● YOUR OBJECTIVE
Could you write out the opening lines of the data, word for word, stopping after the line that contains "else if (55296"?

● DATA EXTRACTS

------------------------------------------------------------

Definition parse_exp (s : string) : option (string * string) :=
  if starts is_exp s then
    let n := if starts is_sign (string_drop 1 s) then 2%nat else 1%nat in
    match some_digits (string_drop n s) with
    | Some (d, r) => Some (string_take n s +:+ d, r)
    | None => None
    end
  else Some ("", s).

Definition parse_number (s : string) : option (string * string) :=
  let neg := starts (Ascii.eqb "-") s in
  match parse_int_part (if neg then string_drop 1 s else s) with
  | Some (i, r) =>
      match parse_frac r with
      | Some (f, r) =>
          match parse_exp r with
          | Some (e, r) => Some ((if neg then "-" else "") +:+ i +:+ f +:+ e, r)
          | None => None
          end
      | None => None
      end
  | None => None
  end.

(** ** Strings *)

Definition simple_escape (c : ascii) : option nat :=
  let n := nat_of_ascii c in
  if Nat.eqb n 34 || Nat.eqb n 92 || Nat.eqb n 47 then Some n
  else if Nat.eqb n 98 then Some 8%nat
  else if Nat.eqb n 102 then Some 12%nat
  else if Nat.eqb n 110 then Some 10%nat
  else if Nat.eqb n 114 then Some 13%nat
  else if Nat.eqb n 116 then Some 9%nat
  else None.

(** Four hexadecimal digits. *)
Definition hex4 (s : string) : option (Z * string) :=
  match s with
  | String a (String b (String c (String d r))) =>
      match from_hex_char a, from_hex_char b, from_hex_char c, from_hex_char d with
      | Some a, Some b, Some c, Some d =>
          Some (Z.of_nat (((a * 16 + b) * 16 + c) * 16 + d), r)
      | _, _, _, _ => None
      end
  | _ => None
  end.

(** [utf8.EncodeRune]; surrogates become U+FFFD. *)
Definition utf8_encode (r : Z) : string :=
  let out l := string_of_bytes l in
  if r <? 128 then out [r]
  else if r <? 2048 then out [192 + r / 64; 128 + r mod 64]
  else if (55296 <=? r) && (r <? 57344) then out [239; 191; 189]
  else if r <? 65536 then out [224 + r / 4096; 128 + r / 64 mod 64; 128 + r mod 64]
  else out [240 + r / 262144; 128 + r / 4096 mod 64; 128 + r / 64 mod 64; 128 + r mod 64].

(** [utf16.DecodeRune], for a high surrogate [r1] followed by a low one. *)
Definition utf16_pair (r1 r2 : Z) : option Z :=
  if (55296 <=? r1) && (r1 <? 56320) && (56320 <=? r2) && (r2 <? 57344)
  then Some ((r1 - 55296) * 1024 + (r2 - 56320) + 65536) else None.

Definition u_prefix (s : string) : bool := String.prefix "\u" s.

(** The text after a backslash and u: the rune, and what follows; a surrogate
    takes the next escape with it if the two make a pair. *)
Definition parse_u (s : string) : option (string * string) :=
  match hex4 s with
  | Some (r1, rest) =>
      match (if u_prefix rest then hex4 (string_drop 2 rest) else None) with
      | Some (r2, rest2) =>
          match utf16_pair r1 r2 with
          | Some r => Some (utf8_encode r, rest2)
          | None => Some (utf8_encode r1, rest)
          end
      | None => Some (utf8_encode r1, rest)
      end
  | None => None
  end.

Definition prepend (a : string) (o : option (string * string)) : option (string * string) :=
  match o with Some (b, r) => Some (a +:+ b, r) | None => None end.

(** The characters of a string literal after its opening quote, decoded; every
    turn consumes a byte. *)
Fixpoint parse_chars (fuel : nat) (s : string) : option (string * string) :=
  match fuel, s with
  | S fuel', String c s' =>
      let n := nat_of_ascii c in
      if Nat.eqb n 34 then Some ("", s')
      else if Nat.eqb n 92 then
        match s' with
        | String e s'' =>
            match simple_escape e with
            | Some m => prepend (String (ascii_of_nat m) "") (parse_chars fuel' s'')
            | None =>
                if Ascii.eqb e "u" then
                  match parse_u s'' with
                  | Some (r, rest) => prepend r (parse_chars fuel' rest)
                  | None => None
                  end
                else None
            end
        | EmptyString => None
        end
      else if Nat.ltb n 32 then None
      else
        match rune_size s with
        | O => prepend (utf8_encode 65533) (parse_chars fuel' s')
        | m => prepend (string_take m s) (parse_chars fuel' (string_drop m s))
        end
  | _, _ => None
  end.

Definition parse_string (s : string) : option (string * string) :=
  if starts (Ascii.eqb "034") s then parse_chars (String.length s) (string_drop 1 s) else None.

(** ** Values *)

Definition maxNestingDepth : Z := 10000.

(** A literal word. *)
Definition word_lit (w : string) (j : json) (s : string) : option (json * string) :=
  if String.prefix w s then Some (j, string_drop (String.length w) s) else None.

------------------------------------------------------------

● WRITTEN REPLY
Definition parse_exp (s : string) : option (string * string) :=
  if starts is_exp s then
    let n := if starts is_sign (string_drop 1 s) then 2%nat else 1%nat in
    match some_digits (string_drop n s) with
    | Some (d, r) => Some (string_take n s +:+ d, r)
    | None => None
    end
  else Some ("", s).

Definition parse_number (s : string) : option (string * string) :=
  let neg := starts (Ascii.eqb "-") s in
  match parse_int_part (if neg then string_drop 1 s else s) with
  | Some (i, r) =>
      match parse_frac r with
      | Some (f, r) =>
          match parse_exp r with
          | Some (e, r) => Some ((if neg then "-" else "") +:+ i +:+ f +:+ e, r)
          | None => None
          end
      | None => None
      end
  | None => None
  end.

(** ** Strings *)

Definition simple_escape (c : ascii) : option nat :=
  let n := nat_of_ascii c in
  if Nat.eqb n 34 || Nat.eqb n 92 || Nat.eqb n 47 then Some n
  else if Nat.eqb n 98 then Some 8%nat
  else if Nat.eqb n 102 then Some 12%nat
  else if Nat.eqb n 110 then Some 10%nat
  else if Nat.eqb n 114 then Some 13%nat
  else if Nat.eqb n 116 then Some 9%nat
  else None.

(** Four hexadecimal digits. *)
Definition hex4 (s : string) : option (Z * string) :=
  match s with
  | String a (String b (String c (String d r))) =>
      match from_hex_char a, from_hex_char b, from_hex_char c, from_hex_char d with
      | Some a, Some b, Some c, Some d =>
          Some (Z.of_nat (((a * 16 + b) * 16 + c) * 16 + d), r)
      | _, _, _, _ => None
      end
  | _ => None
  end.

(** [utf8.EncodeRune]; surrogates become U+FFFD. *)
Definition utf8_encode (r : Z) : string :=
  let out l := string_of_bytes l in
  if r <? 128 then out [r]
  else if r <? 2048 then out [192 + r / 64; 128 + r mod 64]
  else if (55296 <=? r) && (r <? 57344) then out [239; 191; 189]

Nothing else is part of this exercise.